Taxpayers are finding it ever more difficult to pay their tax bills on time as the UK economy struggles and individuals are squeezed, the accountancy firm said. The record number of self-employed people is also a factor, with those new to the self-assessment system struggling to navigate it and pay on time.
Neela Chauhan, a partner at UHY Hacker Young, said: “The vast majority of taxpayers are fully intending to pay on time. However, they face a lose-lose scenario when they find it hard to do so.
“They could either choose to pay the full amount on time, risking the long-term health of their business or career because of the hit on their cash flow, or accept a potentially hefty fine further down the line.”
People who are 30 days late paying their tax face a fine of five per cent of the total tax owed. If they are six months late, they receive another penalty of five per cent of the tax owed at that date, followed by a further five per cent if they are 12 months late. Since 2018 taxpayers are unable to pay tax using a personal credit card.
The tax authority will not charge penalties if individuals can prove they have a reasonable excuse, such as an unexpected stay in hospital or a close bereavement.
However, the number of late tax payment penalties that were subsequently cancelled fell from 23 per cent in 2015/16 to 22 per cent in 2016/17, the FOI revealed, possibly indicating a less sympathetic HMRC, Ms Chauhan said.

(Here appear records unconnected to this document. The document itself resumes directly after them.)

(* ===== verification/OrdersList.v ===== *)
(** * The orders list

    Models the [Orders] component of src/src/pages/Notifications.tsx
    (lines 253-332), the buyer's list of orders:
    - [list_rows]: [.select('*').eq('user_id', user.id)
      .order('created_at', { ascending: false })], the owner's rows newest
      first (stdpp's [merge_sort] on the creation timestamp text);
    - [parse_order_json]: the [try] of lines 279-287, which parses the
      [stages] and then the [items] column and resets BOTH to [[]] when
      either parse throws;
    - [enrich_list_item]: the item callback of lines 290-304, which cannot
      throw (its [try] covers every property access);
    - [summarize], [list_orders]: one order and the whole query, whose
      [Promise.all] rejects as soon as one order's items are not an array. *)

From S2P Require Import Prelude Js Json Pricing Stages Store TrackOrder.
From stdpp Require Import gmap sorting.
Open Scope nat_scope.

(** ** Rows of the owner, newest first *)

(** The creation time as text; ISO timestamps of one format compare
    chronologically as strings. *)
Definition created_key (r : order_row) : string :=
  match row_created_at r with JStr s => s | _ => EmptyString end.

(** [created_at] of the first row is not earlier than that of the second. *)
Definition newer_or_same (x y : string * order_row) : Prop :=
  String.leb (created_key y.2) (created_key x.2) = true.

#[export] Instance newer_or_same_dec : RelDecision newer_or_same.
Proof. intros x y. unfold newer_or_same. apply _. Defined.

Definition owned_by (uid : string) (kr : string * order_row) : bool :=
  String.eqb (row_user_id kr.2) uid.

Definition list_rows (db : table) (uid : string) : list (string * order_row) :=
  merge_sort newer_or_same (List.filter (owned_by uid) (map_to_list db)).

(** ** One order *)

(** [{ ...item, name: productName, size: variantSize }] *)
Record list_item := mk_list_item { li_raw : jvalue; li_name : jvalue; li_size : jvalue }.

Definition enrich_list_item (cat : catalog) (item : jvalue) : list_item :=
  match get item "product_id" with
  | Err _ => mk_list_item item (JStr "Unknown") (JStr "")
  | Ok pid =>
      let name := row_name (lookup_row (cat_products cat) pid) ||| JStr "Unknown" in
      match get item "variant_id" with
      | Ok vid =>
          if truthy vid then mk_list_item item name (row_name (lookup_row (cat_variants cat) vid) ||| JStr "")
          else mk_list_item item name (JStr "")
      | Err _ => mk_list_item item name (JStr "")
      end
  end.

(** Lines 279-287: both columns parsed, or both reset to [[]]. *)
Definition parse_order_json `{JsonCodec} (r : order_row) : jvalue * jvalue :=
  match json_parse (stages_source (row_stages r)) with
  | Err _ => (JArr [], JArr [])
  | Ok st =>
      match json_parse (stages_source (row_items r)) with
      | Err _ => (JArr [], JArr [])
      | Ok its => (st, its)
      end
  end.

(** [{ ...order, stages: parsedStages, items: enrichedItems }]; the
    stages are shown as parsed, without the normalization of the tracking
    page. *)
Record summary := mk_summary {
  sm_id : string;
  sm_row : order_row;
  sm_stages : jvalue;
  sm_items : list list_item
}.

Definition summarize `{JsonCodec} (cat : catalog) (kr : string * order_row) : js summary :=
  let '(st, its) := parse_order_json kr.2 in
  match its with
  | JArr xs => Ok (mk_summary kr.1 kr.2 st (map (enrich_list_item cat) xs))
  | _ => Err TypeError
  end.

(** A rejection of [Promise.all]: [items.map] on a value that is not an array. *)
Inductive list_error := ListItemsError (e : js_exn).

(** The [queryFn] of lines 263-309 ([fetchError] is not modelled: a
    select on a table the client can read does not fail). *)
Definition list_orders `{JsonCodec} (cat : catalog) (db : table) (a : auth)
  : outcome list_error (list summary) :=
  match user a with
  | None => Ok []
  | Some uid =>
      match promise_all (summarize cat) (list_rows db uid) with
      | Ok ls => Ok ls
      | Err e => Err (ListItemsError e)
      end
  end.

(** ** Lemmas *)

Lemma list_rows_spec db uid kr :
  kr ∈ list_rows db uid ↔ db !! kr.1 = Some kr.2 ∧ row_user_id kr.2 = uid.
Proof.
  destruct kr as [k r]. unfold list_rows. rewrite merge_sort_Permutation, list_elem_of_In, filter_In.
  rewrite <-list_elem_of_In, elem_of_map_to_list. unfold owned_by. simpl.
  by rewrite String.eqb_eq.
Qed.

#[export] Instance newer_or_same_total : Total newer_or_same.
Proof. intros x y. unfold newer_or_same. destruct (String.leb_total (created_key x.2) (created_key y.2)); auto. Qed.

Section summaries.
Context `{JsonCodec}.
Variable cat : catalog.

Lemma summarize_ok kr s : summarize cat kr = Ok s → sm_id s = kr.1 ∧ sm_row s = kr.2.
Proof. unfold summarize. destruct (parse_order_json kr.2) as [st its]. destruct its; intros; simplify_eq; auto. Qed.

Lemma summaries_keys rows ls :
  Forall2 (λ kr s, summarize cat kr = Ok s) rows ls → (λ s, (sm_id s, sm_row s)) <$> ls = rows.
Proof.
  induction 1 as [|[k r] s rows ls Hs _ IH]; [done|].
  rewrite fmap_cons, IH. by destruct (summarize_ok _ _ Hs) as [-> ->].
Qed.
End summaries.

Lemma NoDup_fst_filter {A B} (P : A * B → bool) (l : list (A * B)) :
  NoDup l.*1 → NoDup (List.filter P l).*1.
Proof.
  induction l as [|[x y] l IH]; simpl; [done|]. rewrite NoDup_cons. intros [Hx Hl].
  destruct (P (x, y)); simpl; [|by apply IH]. rewrite NoDup_cons. split; [|by apply IH].
  intros Hin. apply Hx. apply list_elem_of_fmap in Hin as ([x' y'] & -> & Hin).
  apply list_elem_of_In, filter_In in Hin as [Hin _]. apply list_elem_of_fmap. exists (x', y').
  split; [done|]. by apply list_elem_of_In.
Qed.

Lemma parse_order_json_objects r fs xs :
  row_items r = JArr (JObj fs :: xs) → parse_order_json r = (JArr [], JArr []).
Proof.
  intros Hi. unfold parse_order_json. destruct (json_parse (stages_source (row_stages r))); [|done].
  rewrite Hi. unfold stages_source. simpl truthy. cbv iota.
  destruct (to_js_string_objects fs xs) as [t ->]. by rewrite parse_json_object_text.
Qed.

(** ** Properties *)

Section properties.
Context `{JsonCodec}.
Variable cat : catalog.

(** C25 [functional]: the list shows exactly the signed-in user's orders,
    each once, newest first: an (id, row) pair is listed iff the table
    holds that row under that id and the row belongs to the user. *)
Theorem list_orders_owner_sorted db a uid ls :
  user a = Some uid → list_orders cat db a = Ok ls →
  (∀ k r, (k, r) ∈ (λ s, (sm_id s, sm_row s)) <$> ls ↔ db !! k = Some r ∧ row_user_id r = uid) ∧
  NoDup (sm_id <$> ls) ∧
  Sorted newer_or_same ((λ s, (sm_id s, sm_row s)) <$> ls).
Proof.
  intros Hu. unfold list_orders. rewrite Hu. destruct (promise_all _ _) as [ls'|] eqn:Hp; [|discriminate].
  intros [= <-]. pose proof (summaries_keys _ _ _ (promise_all_ok _ _ _ Hp)) as Hk.
  split; [|split].
  - intros k r. rewrite Hk. apply list_rows_spec.
  - replace (sm_id <$> ls') with (((λ s, (sm_id s, sm_row s)) <$> ls').*1)
      by (rewrite <-list_fmap_compose; reflexivity).
    rewrite Hk. unfold list_rows. rewrite merge_sort_Permutation.
    apply NoDup_fst_filter, NoDup_fst_map_to_list.
  - rewrite Hk. apply Sorted_merge_sort. exact newer_or_same_total.
Qed.

(** One order of the user whose [items] text parses to a
    value that is not an array (an object, a number) makes [items.map]
    throw, and [Promise.all] rejects the whole query: none of the user's
    orders is shown. *)
Theorem list_one_bad_row db a uid k r st its :
  user a = Some uid → db !! k = Some r → row_user_id r = uid →
  json_parse (stages_source (row_stages r)) = Ok st →
  json_parse (stages_source (row_items r)) = Ok its → (∀ xs, its ≠ JArr xs) →
  ∃ e, list_orders cat db a = Err e.
Proof.
  intros Hu Hk Ho Hs Hi Hn.
  assert (summarize cat (k, r) = Err TypeError) as Hsum.
  { unfold summarize, parse_order_json. simpl. rewrite Hs, Hi. by destruct its as [| | | | |xs|]; [..|destruct (Hn xs)|]. }
  destruct (promise_all_err _ (list_rows db uid) (k, r) _ (proj2 (list_rows_spec db uid (k, r)) (conj Hk Ho)) Hsum)
    as [e He].
  unfold list_orders. rewrite Hu, He. eauto.
Qed.
End properties.

(** The list parses the [stages] and [items] columns in one [try]; an
    order placed through checkout has its items stored as a
    JSON array, whose parse throws, and the [catch] resets both: every such
    order is listed with no stage and no item. *)
Theorem list_checkout_orders_blank cat db a ls s fs xs :
  list_orders cat db a = Ok ls → s ∈ ls → row_items (sm_row s) = JArr (JObj fs :: xs) →
  sm_stages s = JArr [] ∧ sm_items s = [].
Proof.
  unfold list_orders. destruct (user a) as [uid|]; [|intros [= <-]; by intros ?%elem_of_nil].
  destruct (promise_all _ _) as [ls'|] eqn:Hp; [|discriminate]. intros [= <-] Hs Hi.
  destruct (Forall2_elem_r _ _ _ _ (promise_all_ok _ _ _ Hp) Hs) as ([k r] & _ & Hsum).
  destruct (summarize_ok _ _ _ Hsum) as [_ Hr]. simpl in Hr. rewrite Hr in Hi.
  unfold summarize in Hsum. simpl in Hsum. rewrite (parse_order_json_objects _ _ _ Hi) in Hsum.
  by injection Hsum as <-.
Qed.

(** ** Witnesses *)

Definition u1 : auth := mk_auth true (Some "u1").

Definition listed_row (owner created : string) (items : jvalue) : order_row :=
  mk_row owner (JStr "Order Placed (Making Order)") (JStr "[]") items (JNum 1000) (JStr created).

Definition three_db : table :=
  <["o1" := listed_row "u1" "2025-03-01T10:00:00Z" (JStr "[]")]>
  (<["o2" := listed_row "u2" "2025-03-02T10:00:00Z" (JStr "[]")]>
  {[ "o3" := listed_row "u1" "2025-03-03T10:00:00Z" (JStr "[]") ]}).

Lemma list_orders_owner_sorted_witness :
  match list_orders demo_cat three_db u1 with
  | Ok ls =>
      (∀ k r, (k, r) ∈ (λ s, (sm_id s, sm_row s)) <$> ls ↔ three_db !! k = Some r ∧ row_user_id r = "u1") ∧
      NoDup (sm_id <$> ls) ∧ Sorted newer_or_same ((λ s, (sm_id s, sm_row s)) <$> ls)
  | Err _ => False
  end.
Proof.
  destruct (list_orders demo_cat three_db u1) as [ls|e] eqn:E; [|vm_compute in E; discriminate].
  exact (list_orders_owner_sorted demo_cat three_db u1 "u1" ls eq_refl E).
Defined.

Definition bad_items_db : table :=
  <["o1" := listed_row "u1" "2025-03-01T10:00:00Z" (JStr "{}")]>
  {[ "o3" := listed_row "u1" "2025-03-03T10:00:00Z" (JStr "[]") ]}.

Lemma list_one_bad_row_witness : ∃ e, list_orders demo_cat bad_items_db u1 = Err e.
Proof.
  apply (list_one_bad_row demo_cat bad_items_db u1 "u1" "o1"
           (listed_row "u1" "2025-03-01T10:00:00Z" (JStr "{}")) (JArr []) (JObj []));
    [reflexivity | vm_compute; reflexivity | reflexivity | vm_compute; reflexivity
    | vm_compute; reflexivity | intros xs; discriminate].
Defined.

Definition checkout_listed_db : table :=
  {[ "o1" := listed_row "u1" "2025-03-01T10:00:00Z"
               (JArr [JObj [("product_id", JStr "p1"); ("quantity", JNum 2)]]) ]}.

Lemma list_checkout_orders_blank_witness :
  match list_orders demo_cat checkout_listed_db u1 with
  | Ok [s] => sm_stages s = JArr [] ∧ sm_items s = []
  | _ => False
  end.
Proof.
  assert (list_orders demo_cat checkout_listed_db u1 =
          Ok [mk_summary "o1" (listed_row "u1" "2025-03-01T10:00:00Z"
                                 (JArr [JObj [("product_id", JStr "p1"); ("quantity", JNum 2)]])) (JArr []) []])
    as E by (vm_compute; reflexivity).
  rewrite E.
  apply (list_checkout_orders_blank demo_cat checkout_listed_db u1 _ _
           [("product_id", JStr "p1"); ("quantity", JNum 2)] [] E); [left | reflexivity].
Defined.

“Many commentators have suggested that HMRC is becoming increasingly aggressive when chasing down debts,” she added. “Taxpayers would like to see the Revenue be more flexible and give them a bit of leeway when managing payments.”
The FOI reflects previous research, published in July. This found the numbers of people fined by HMRC for paying tax late had risen dramatically. Meanwhile, there had been a fall in 30-day late payment fines that were subsequently cancelled.
An HMRC spokesperson said: “We want people to pay on time rather than receive penalties. If customers are unable to pay on time, they may avoid penalties by contacting HMRC as soon as possible and we can discuss whether it might be possible to set up a payment plan.”